Supplied information ::
(* ===== verification/Base64.v ===== *)
(** Python's base64.b64encode and base64.b64decode (binascii, not strict), which
    [src/minirel/database.py] uses to put tuples into JSON log records, and the
    proof that decoding inverts encoding. *)
From stdpp Require Import base numbers list strings.
From Stdlib Require Import ZArith Lia Strings.Ascii Strings.Byte.
From S2P Require Import Prelude.

Local Open Scope Z_scope.

(** * The alphabet *)

Definition b64_char (z : Z) : ascii :=
  ascii_of_nat (Z.to_nat
    (if z <? 26 then z + 65 else if z <? 52 then z + 71 else if z <? 62 then z - 4 else if z =? 62 then 43 else 47)).
Definition b64_value (c : ascii) : option Z :=
  let n := Z.of_nat (nat_of_ascii c) in
  if (65 <=? n) && (n <=? 90) then Some (n - 65)
  else if (97 <=? n) && (n <=? 122) then Some (n - 71)
  else if (48 <=? n) && (n <=? 57) then Some (n + 4)
  else if n =? 43 then Some 62
  else if n =? 47 then Some 63
  else None.

(** * Encoding *)

Fixpoint b64_chars (bs : list byte) : list ascii :=
  match bs with
  | [] => []
  | [x] =>
      let a := Z_of_byte x in
      [b64_char (Z.shiftr a 2); b64_char (Z.shiftl (Z.land a 3) 4); "="; "="]%char
  | [x; y] =>
      let a := Z_of_byte x in let b := Z_of_byte y in
      [b64_char (Z.shiftr a 2); b64_char (Z.lor (Z.shiftl (Z.land a 3) 4) (Z.shiftr b 4));
       b64_char (Z.shiftl (Z.land b 15) 2); "="]%char
  | x :: y :: z :: bs' =>
      let a := Z_of_byte x in let b := Z_of_byte y in let c := Z_of_byte z in
      b64_char (Z.shiftr a 2) :: b64_char (Z.lor (Z.shiftl (Z.land a 3) 4) (Z.shiftr b 4)) ::
      b64_char (Z.lor (Z.shiftl (Z.land b 15) 2) (Z.shiftr c 6)) :: b64_char (Z.land c 63) :: b64_chars bs'
  end.
(** [base64.b64encode(bs).decode("ascii")] *)
Definition b64encode (bs : list byte) : string := String.string_of_list_ascii (b64_chars bs).

(** * Decoding *)

(** The loop of binascii.a2b_base64: position in the group of four, padding
    seen, bits left over from the last character. Characters outside the
    alphabet are skipped. *)
Fixpoint b64_loop (l : list ascii) (quad_pos pads leftchar : Z) : result (list byte) :=
  match l with
  | [] => if quad_pos =? 0 then Ok [] else Raise ValueError
  | c :: l' =>
      if Ascii.eqb c "="%char then
        if (2 <=? quad_pos) && (4 <=? quad_pos + (pads + 1)) then Ok []
        else b64_loop l' quad_pos (if 2 <=? quad_pos then pads + 1 else pads) leftchar
      else
        match b64_value c with
        | None => b64_loop l' quad_pos pads leftchar
        | Some v =>
            if quad_pos =? 0 then b64_loop l' 1 0 v
            else if quad_pos =? 1 then
              bs ← b64_loop l' 2 0 (Z.land v 15); Ok (byte_of_Z (Z.lor (Z.shiftl leftchar 2) (Z.shiftr v 4)) :: bs)
            else if quad_pos =? 2 then
              bs ← b64_loop l' 3 0 (Z.land v 3); Ok (byte_of_Z (Z.lor (Z.shiftl leftchar 4) (Z.shiftr v 2)) :: bs)
            else
              bs ← b64_loop l' 0 0 0; Ok (byte_of_Z (Z.lor (Z.shiftl leftchar 6) v) :: bs)
        end
  end.
(** [base64.b64decode(s)]; a string outside ASCII is a ValueError. *)
Definition b64decode (s : string) : result (list byte) :=
  let l := String.list_ascii_of_string s in
  if forallb (fun c => (nat_of_ascii c <? 128)%nat) l then b64_loop l 0 0 0 else Raise ValueError.

(** * Round trip *)

Lemma b64_char_facts z : 0 <= z < 64 ->
  b64_value (b64_char z) = Some z /\ Ascii.eqb (b64_char z) "="%char = false /\ (nat_of_ascii (b64_char z) <? 128)%nat = true.
Proof.
  intros Hz. assert (z = Z.of_nat (Z.to_nat z)) as -> by lia. assert (Z.to_nat z < 64)%nat as Hn by lia.
  revert Hn. generalize (Z.to_nat z) as n. intros n Hn. do 64 (destruct n as [|n]; [split_and!; reflexivity|]). lia.
Qed.

Lemma lor_shiftl x y n : 0 <= n -> 0 <= y < 2 ^ n -> Z.lor (Z.shiftl x n) y = x * 2 ^ n + y.
Proof.
  intros Hn Hy. rewrite <- Z.shiftl_mul_pow2 by done.
  assert (Z.land (Z.shiftl x n) y = 0) as H0; [| by rewrite Z.add_nocarry_lxor, Z.lxor_lor].
  apply Z.bits_inj'. intros i Hi. rewrite Z.land_spec, Z.bits_0.
  destruct (Z_lt_ge_dec i n); [by rewrite Z.shiftl_spec_low|].
  replace (Z.testbit y i) with false; [by rewrite andb_false_r|]. symmetry.
  destruct (Z.eq_dec y 0) as [->|Hy0]; [apply Z.bits_0|].
  apply Z.bits_above_log2; [lia|]. apply Z.lt_le_trans with n; [| lia]. apply Z.log2_lt_pow2; lia.
Qed.

Lemma land_ones_2 a : Z.land a 3 = a mod 4.
Proof. apply (Z.land_ones a 2). lia. Qed.
Lemma land_ones_4 a : Z.land a 15 = a mod 16.
Proof. apply (Z.land_ones a 4). lia. Qed.
Lemma land_ones_6 a : Z.land a 63 = a mod 64.
Proof. apply (Z.land_ones a 6). lia. Qed.

(** Everything the encoder and the decoder compute, as arithmetic. *)
Ltac b64_arith :=
  rewrite ?land_ones_2, ?land_ones_4, ?land_ones_6, ?Z.shiftr_div_pow2 by lia;
  repeat (rewrite lor_shiftl by (first [lia | change (2 ^ 2) with 4; change (2 ^ 4) with 16; change (2 ^ 6) with 64; Z.div_mod_to_equations; lia]));
  rewrite ?Z.shiftl_mul_pow2 by lia; change (2 ^ 2) with 4 in *; change (2 ^ 4) with 16 in *; change (2 ^ 6) with 64 in *.

Lemma b64_step l q p left_ z : 0 <= z < 64 -> b64_loop (b64_char z :: l) q p left_ =
  if q =? 0 then b64_loop l 1 0 z
  else if q =? 1 then bs ← b64_loop l 2 0 (Z.land z 15); Ok (byte_of_Z (Z.lor (Z.shiftl left_ 2) (Z.shiftr z 4)) :: bs)
  else if q =? 2 then bs ← b64_loop l 3 0 (Z.land z 3); Ok (byte_of_Z (Z.lor (Z.shiftl left_ 4) (Z.shiftr z 2)) :: bs)
  else bs ← b64_loop l 0 0 0; Ok (byte_of_Z (Z.lor (Z.shiftl left_ 6) z) :: bs).
Proof. intros Hz. destruct (b64_char_facts z Hz) as (Hv & He & _). cbn [b64_loop]. by rewrite He, Hv. Qed.

Lemma byte_of_parts x z : z = Z_of_byte x -> byte_of_Z z = x.
Proof. intros ->. apply byte_of_Z_of_byte. Qed.

Lemma b64_loop_chars bs : b64_loop (b64_chars bs) 0 0 0 = Ok bs.
Proof.
  induction bs as [bs IH] using (induction_ltof1 _ (@length byte)). unfold ltof in IH.
  destruct bs as [|x [|y [|z bs]]]; [done | ..];
    pose proof (Z_of_byte_bound x) as Hx; try pose proof (Z_of_byte_bound y) as Hy; try pose proof (Z_of_byte_bound z) as Hz;
    cbn [b64_chars]; b64_arith;
    rewrite ?b64_step by (Z.div_mod_to_equations; lia); cbn -[Z.land Z.lor Z.shiftl Z.shiftr Z.div Z.modulo Z.mul Z.add b64_loop];
    b64_arith.
  - replace (b64_loop _ _ _ _) with (Ok (@nil byte)) by reflexivity. unfold mbind, result_bind. do 2 f_equal. apply byte_of_parts. Z.div_mod_to_equations; lia.
  - replace (b64_loop _ _ _ _) with (Ok (@nil byte)) by reflexivity. unfold mbind, result_bind.
    do 2 f_equal; [| f_equal]; apply byte_of_parts; Z.div_mod_to_equations; lia.
  - rewrite IH by (cbn; lia). unfold mbind, result_bind. do 2 f_equal; [| f_equal; [| f_equal]]; apply byte_of_parts; Z.div_mod_to_equations; lia.
Qed.

Lemma b64_chars_ascii bs : forallb (fun c => (nat_of_ascii c <? 128)%nat) (b64_chars bs) = true.
Proof.
  induction bs as [bs IH] using (induction_ltof1 _ (@length byte)). unfold ltof in IH.
  destruct bs as [|x [|y [|z bs]]]; [done | ..];
    pose proof (Z_of_byte_bound x) as Hx; try pose proof (Z_of_byte_bound y) as Hy; try pose proof (Z_of_byte_bound z) as Hz;
    cbn [b64_chars]; b64_arith; cbn [forallb];
    rewrite !(fun z H => proj2 (proj2 (b64_char_facts z H))) by (Z.div_mod_to_equations; lia); [done | done |].
  cbn [andb]. apply IH. cbn. lia.
Qed.

(** What was encoded is decoded. *)
Theorem b64_roundtrip bs : b64decode (b64encode bs) = Ok bs.
Proof.
  unfold b64decode, b64encode. rewrite String.list_ascii_of_string_of_list_ascii, b64_chars_ascii. apply b64_loop_chars.
Qed.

How to complete this task :: The stretch of entries above that starts with the line containing "Lemma lor_shiftl x" and goes on through the line containing "Lemma land_ones_2 a : Z.land a 3 = a mod 4." is to be transcribed exactly, and no other line is to be transcribed.

Result of this exercise ::
Lemma lor_shiftl x y n : 0 <= n -> 0 <= y < 2 ^ n -> Z.lor (Z.shiftl x n) y = x * 2 ^ n + y.
Proof.
  intros Hn Hy. rewrite <- Z.shiftl_mul_pow2 by done.
  assert (Z.land (Z.shiftl x n) y = 0) as H0; [| by rewrite Z.add_nocarry_lxor, Z.lxor_lor].
  apply Z.bits_inj'. intros i Hi. rewrite Z.land_spec, Z.bits_0.
  destruct (Z_lt_ge_dec i n); [by rewrite Z.shiftl_spec_low|].
  replace (Z.testbit y i) with false; [by rewrite andb_false_r|]. symmetry.
  destruct (Z.eq_dec y 0) as [->|Hy0]; [apply Z.bits_0|].
  apply Z.bits_above_log2; [lia|]. apply Z.lt_le_trans with n; [| lia]. apply Z.log2_lt_pow2; lia.
Qed.

Lemma land_ones_2 a : Z.land a 3 = a mod 4.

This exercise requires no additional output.